USA TODAY US Edition

Trolls try to turn Twitter into a trial

- Kelly Lawler Lawler is a writer and social media editor for USA TODAY Life

I remember the first time someone harassed me on Twitter.

It was a small thing, so small that I didn’t think until later to block the user who had taken time out of his day to make mine worse. I had written about The Flash, and this person thought the best response would be to tell me I didn’t have any right to talk about the show because I’m a woman. It wasn’t the last time something like this happened.

Being a woman online, especially a woman with an opinion, is dangerous. As a self-proclaimed nerd who writes for USA TODAY, I have come to expect to be harassed any time I express an opinion on Twitter — a site I both enjoy and am required to use for work. I expect it after personal experience and watching other women deal with harassment on a nearly daily basis. I expect it after Chris Evans and Jeremy Renner called Scarlett Johansson’s Avengers character a “slut”; even after both apologized, Renner felt the need to say it again.

Sexist harassment on Twitter has flitted in and out of the news recently.
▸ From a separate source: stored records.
(** A command that fails although all its requests were answered: a flag was wrong,
    or an exit code that was waited for is not known. *)
Definition own_failure (R : Cli.run_of) (e : error) : Prop :=
  Cli.ru_calls R = [] \/ e = Errorf "only --format json supported" \/
  exists q x, Cli.ru_calls R = [q] /\ q_Action q = "wait" /\ call 0%nat q = Ok (Cli.RExit x) /\ x_Code x = None.

(** A session that the daemon passes to the guest of a running sandbox, and that the
    agent serves there. *)
Definition session_known (action : string) : Prop :=
  is_ok (session_handler action) = true /\
  forall v, sb_State v = "running" -> Session_serving action (Ok v) = Ok (ServeGuest v).

(** What the daemon and the client agree on: all requests are dispatched, and a
    command fails only when the daemon refused a request, or for a reason of its
    own. *)
Record agrees (R : Cli.run_of) : Prop := mkAgrees {
  ag_known : Forall known (Cli.ru_calls R);
  ag_session : forall q i tty, Cli.ru_end R = Cli.Session q i tty -> session_known (q_Action q);
  ag_attach : forall v i tty, Cli.ru_end R = Cli.Attach v i tty ->
    session_known (q_Action (attach_request v)) /\ known (wait_request v) /\ gives (wait_request v) KExit;
  ag_decodes : forall e, Cli.ru_end R = Cli.Ended (Some (Failed e)) ->
    (exists n q e', Cli.ru_calls R !! n = Some q /\ call n q = Err e') \/ own_failure R e;
  ag_code : forall c, Cli.ru_end R <> Cli.Ended (Some (ExitError c)) }.

(** An upload is a session that the daemon serves itself, under a reference. *)
Definition upload_known (q : Request) : Prop :=
  q_Ref q <> "" /\ forall get, Session_serving (q_Action q) get = Ok ServeLoad.

(** The requests of the actions of a build. *)
Definition action_known (a : CliBuild.action) : Prop :=
  match a with
  | AUpload action ref => upload_known (upload_request action ref)
  | AValidate ref => forall data, known (validate_request data ref)
  | _ => True
  end.

Definition job_agrees (j : job) : Prop :=
  match j with
  | JCommand R => agrees R
  | JCopy d => forall x, d = Ok x -> session_known (q_Action (copy_request x))
  | JUpload action tag _ _ => upload_known (upload_request action tag)
  | JLogs frames state =>
      known state /\ gives state KSandbox /\ forall cursor, known (frames cursor) /\ gives (frames cursor) KFrames
  | JBuild l => Forall action_known l
  | JLogin _ _ | JDoctor | JKeygen => True
  end.

Ltac listed := apply (bool_decide_eq_true_1 _); reflexivity.
Ltac serves := cbn; apply Call_dispatched; listed.

Lemma session_known_all (action : string) : action ∈ ["exec"; "attach"; "copy-in"; "copy-out"] -> session_known action.
Proof.
  intros Ha. split; [|intros v Hv; unfold Session_serving].
  - unfold session_handler. repeat (apply elem_of_cons in Ha as [->|Ha]; [done|]). by apply elem_of_nil in Ha.
  - assert (bool_decide (action = "image-load" \/ action = "base-load") = false) as ->.
    { apply bool_decide_eq_false_2. repeat (apply elem_of_cons in Ha as [->|Ha]; [by intros [|]|]). by apply elem_of_nil in Ha. }
    cbv zeta. rewrite Hv. cbn [result_bind]. rewrite (bool_decide_eq_true_2 (action ∈ _)) by done.
    change (bool_decide ("running" = "exited" \/ "running" = "failed")) with false. rewrite andb_false_r.
    by rewrite (bool_decide_eq_true_2 (sb_State v = "running")).
Qed.

(** A command with one request whose answer is printed. *)
Lemma text_agrees (q : Request) : dispatched (q_Action q) -> agrees (Cli.text_of print q (call 0%nat q)).
Proof.
  intros Hq. unfold Cli.text_of. destruct (call 0%nat q) as [r|e] eqn:E; split; cbn; try done; try by apply Forall_singleton.
  intros e' [= <-]. left. by exists 0%nat, q, e.
Qed.

(** The first request of a command is refused. *)
Lemma refused_agrees (q : Request) (s : screen) (e e' : error) :
  dispatched (q_Action q) -> call 0%nat q = Err e -> agrees (Cli.fail_with [q] s e').
Proof. intros Hq Hc. split; cbn; try done; [by apply Forall_singleton|]. intros ? [= <-]. left. by exists 0%nat, q, e. Qed.

Lemma finished_agrees (qs : list Request) (s : screen) :
  Forall known qs -> agrees (Cli.mkRun qs s (Cli.Ended None)).
Proof. by split. Qed.
Lemma attach_agrees (qs : list Request) (s : screen) (v : Sandbox) (i tty : bool) :
  Forall known qs -> agrees (Cli.mkRun qs s (Cli.Attach v i tty)).
Proof.
  intros H. split; cbn; try done. intros v' i' tty' [= <- _ _]. split_and!; [|serves|apply wanted_gives; listed].
  apply (session_known_all "attach"). listed.
Qed.
Lemma session_agrees (q : Request) (s : screen) (i tty : bool) :
  q_Action q ∈ ["exec"; "attach"; "copy-in"; "copy-out"] -> agrees (Cli.mkRun [] s (Cli.Session q i tty)).
Proof. intros Hq. split; cbn; try done. intros ? ? ? [= <- <- <-]. by apply session_known_all. Qed.
Lemma own_agrees (e : error) (s : screen) : agrees (Cli.fail_with [] s e).
Proof. split; cbn; try done. intros e' [= <-]. right. by left. Qed.

(** The commands on one container. *)
Lemma lifecycle_agrees (name : string) (fl : Cli.LifeFlags) (id : string) :
  name ∈ lifecycle_names -> agrees (Cli.lifecycle call json name fl id).
Proof.
  intros Hn. unfold Cli.lifecycle.
  case_bool_decide as E1; [subst; apply session_agrees; listed|].
  case_bool_decide as E2.
  { set (q := mkRequest name id _ _ _ _ _ _ _ _ _ _ _).
    assert (dispatched (q_Action q) /\ (q_Action q, KSandbox) ∈ wanted) as [Hq Hw] by (destruct E2; subst name; (split; [serves|listed])).
    destruct (call 0%nat q) as [r|e] eqn:Ec; cbn [Cli.sandbox_of result_bind]; [|by eapply refused_agrees].
    destruct (answered_sandbox _ _ _ Ec Hw) as [v ->]. destruct (Cli.lf_attach fl);
      [apply attach_agrees|apply finished_agrees]; by apply Forall_singleton. }
  case_bool_decide as E3.
  { subst name. set (q := Cli.request "wait" id). assert (dispatched (q_Action q)) as Hq by serves.
    destruct (call 0%nat q) as [r|e] eqn:Ec; [|by eapply refused_agrees].
    destruct (answered_exit _ _ _ Ec) as [x ->]; [listed|].
    destruct (x_Code x) eqn:Ex; [by apply finished_agrees, Forall_singleton|]. split; cbn; try done; [by apply Forall_singleton|].
    intros e _. right. right. right. by exists q, x. }
  case_bool_decide as E4.
  { subst name. destruct (negb _); [apply own_agrees|]. set (q := Cli.request "inspect" id).
    assert (dispatched (q_Action q)) as Hq by serves.
    destruct (call 0%nat q) as [r|e] eqn:Ec; cbn [Cli.sandbox_of result_bind]; [|by eapply refused_agrees].
    destruct (answered_sandbox _ _ _ Ec) as [v ->]; [listed|]. by apply finished_agrees, Forall_singleton. }
  set (q := Cli.full_request name id fl). assert (dispatched (q_Action q)) as Hq.
  { unfold lifecycle_names in Hn. repeat (apply elem_of_cons in Hn as [->|Hn]; [first [serves|naive_solver]|]). by apply elem_of_nil in Hn. }
  destruct (call 0%nat q) as [r|e] eqn:Ec; [|by eapply refused_agrees]. by apply finished_agrees, Forall_singleton.
Qed.

Lemma ps_agrees (all quiet : bool) (format : string) : agrees (Cli.ps call json all quiet format).
Proof.
  unfold Cli.ps. set (q := Cli.request "ps" ""). assert (dispatched (q_Action q)) as Hq by serves.
  destruct (call 0%nat q) as [r|e] eqn:Ec; [|by eapply refused_agrees]. destruct (answered_rows _ _ _ Ec) as [l ->]; [listed|].
  cbv zeta. destruct (_ && _).
  { split; cbn; try done; [by apply Forall_singleton|]. intros e [= <-]. right. right. by left. }
  destruct (bool_decide _); by apply finished_agrees, Forall_singleton.
Qed.

Lemma volume_create_agrees (name size : string) : agrees (Cli.volume_create fold call name size).
Proof.
  unfold Cli.volume_create. destruct (Api.Size fold size) as [n|e]; [|apply own_agrees]. cbv zeta.
  set (q := mkRequest _ _ _ _ _ _ _ _ _ _ _ _ _). assert (dispatched (q_Action q)) as Hq by serves.
  destruct (call 0%nat q) as [r|e] eqn:Ec; [|by eapply refused_agrees]. destruct (answered_volume _ _ _ Ec) as [v ->]; [listed|].
  by apply finished_agrees, Forall_singleton.
Qed.

(** The second part of [run], after the requests [pre]. *)
Lemma run_spec_agrees (create detach : bool) (pre : list Request) (s : Spec) :
  Forall known pre ->
  agrees (Cli.run_spec call auth create detach (length pre) pre s).
Proof.
  intros Hp. unfold Cli.run_spec. cbv zeta. set (q := Cli.create_request auth s).
  assert (dispatched (q_Action q)) as Hq by serves.
  assert (Forall known (pre ++ [q])) as H1 by (apply Forall_app; split; [done|by apply Forall_singleton]).
  destruct (call (length pre) q) as [r|e] eqn:Ec; cbn [Cli.sandbox_of result_bind].
  2:{ split; cbn; try done. intros e' [= <-]. left. exists (length pre), q, e. split; [by apply list_lookup_middle|done]. }
  destruct (answered_sandbox _ _ _ Ec) as [v ->]; [listed|]. destruct create; [by apply finished_agrees|].
  set (q2 := Cli.request "start" (sb_ID v)). assert (dispatched (q_Action q2)) as Hq2 by serves.
  assert (Forall known (pre ++ [q; q2])) as H2.
  { apply Forall_app; split; [done|]. by repeat constructor. }
  destruct (call (S (length pre)) q2) as [r|e] eqn:Ec2; cbn [Cli.sandbox_of result_bind].
  2:{ split; cbn; try done. intros e' [= <-]. left. exists (S (length pre)), q2, e. split; [|done].
      rewrite lookup_app_r by lia. by replace (S (length pre) - length pre)%nat with 1%nat by lia. }
  destruct (answered_sandbox _ _ _ Ec2) as [v' ->]; [listed|]. destruct detach; [by apply finished_agrees|by apply attach_agrees].
Qed.

Lemma run_agrees (create : bool) (fl : Cli.Flags) (image : string) (command : list string) :
  agrees (Cli.run fold call auth create open fl image command).
Proof.
  unfold Cli.run. destruct (Cli.assemble fold open fl image command) as [s|e]; [|apply own_agrees].
  destruct (bool_decide _); [|by apply (run_spec_agrees _ _ [])]. cbv zeta. set (q := Cli.request "info" "").
  assert (dispatched (q_Action q)) as Hq by serves. destruct (call 0%nat q) as [r|e] eqn:Ec; [|by eapply refused_agrees].
  destruct (answered_info _ _ _ Ec) as [b ->]; [listed|]. apply (run_spec_agrees _ _ [q]). by apply Forall_singleton.
Qed.

Lemma load_agrees (action : string) (archived : bool) (o : Options) (args : list string) :
  action = "image-load" \/ action = "base-load" -> job_agrees (load_command action archived o args).
Proof.
  intros Ha. unfold load_command. case_bool_decide; [apply own_agrees|]. split; [done|]. intros get. cbn. unfold Session_serving.
  by rewrite (bool_decide_eq_true_2 (action = "image-load" \/ action = "base-load")).
Qed.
There’s “Gamergate,” a troll campaign that viciously targets women in the video game world. Ashley Judd received threats after tweeting about March Madness. Most recently, Avengers: Age of Ultron director Joss Whedon deleted his Twitter account, and many blamed harassment by feminists, though he said that isn’t why he left.

The reaction to Whedon quitting Twitter disturbed me. The aftermath has lumped women voicing an opinion about sexism in a movie — something we should discuss in a movie this huge — with people who threaten others.

Still, this isn’t about Whedon or The Avengers. This is about a much larger issue: how women are treated online.

The women at the center of Gamergate, Zoe Quinn, Brianna Wu and Anita Sarkeesian, have experience­d harassment on a scale that is unimaginab­le. In “5 Things I Learned as the Inter- net’s Most Hated Person,” Quinn describes people calling her father to say she’s a “whore.” In a Bustle article with the similarly alarming title “I’m Brianna Wu, and I’m Risking My Life Standing Up To Gamergate,” Wu describes a YouTube video featuring a man outlining his plans to murder her. Sarkeesian had to flee her home after a Twitter user posted her address and threatened to kill her.

Being a woman and a nerd and — more important — speak- ing publicly about it, is not an easy thing, what with huge movie stars who think it’s OK to casually call female characters “sluts,” the threat of sexual harassment at convention­s and simply defending the right to enjoy the kind of art you enjoy. There are men in the geeky community, this subculture that is supposed to be a safe space, who don’t want women there at all. It is by no means all of the men who call themselves nerds, but it is a very, very loud minority.

Before I decided to write this column, there was a moment when I thought I shouldn’t. I feared what would happen afterward, that I would open Twitter and find rape threats, that someone would call my father and tell him I’m a whore, that I could be physically harmed. To be honest, I’m still afraid.

That fear is as much a part of the harassment as the tweets themselves, but it shouldn’t stop women from sharing their experience­s. We need to talk more about online harassment. Because harassment is not something that happens only to nerdy women or even women at all. It is something that happens every day to all kinds of people.

And that is really not OK.

Being a woman and a nerd and — more important — speaking publicly about it, is not an easy thing. Scarlett Johansson and director Joss Whedon work on the set of Avengers: Age of Ultron.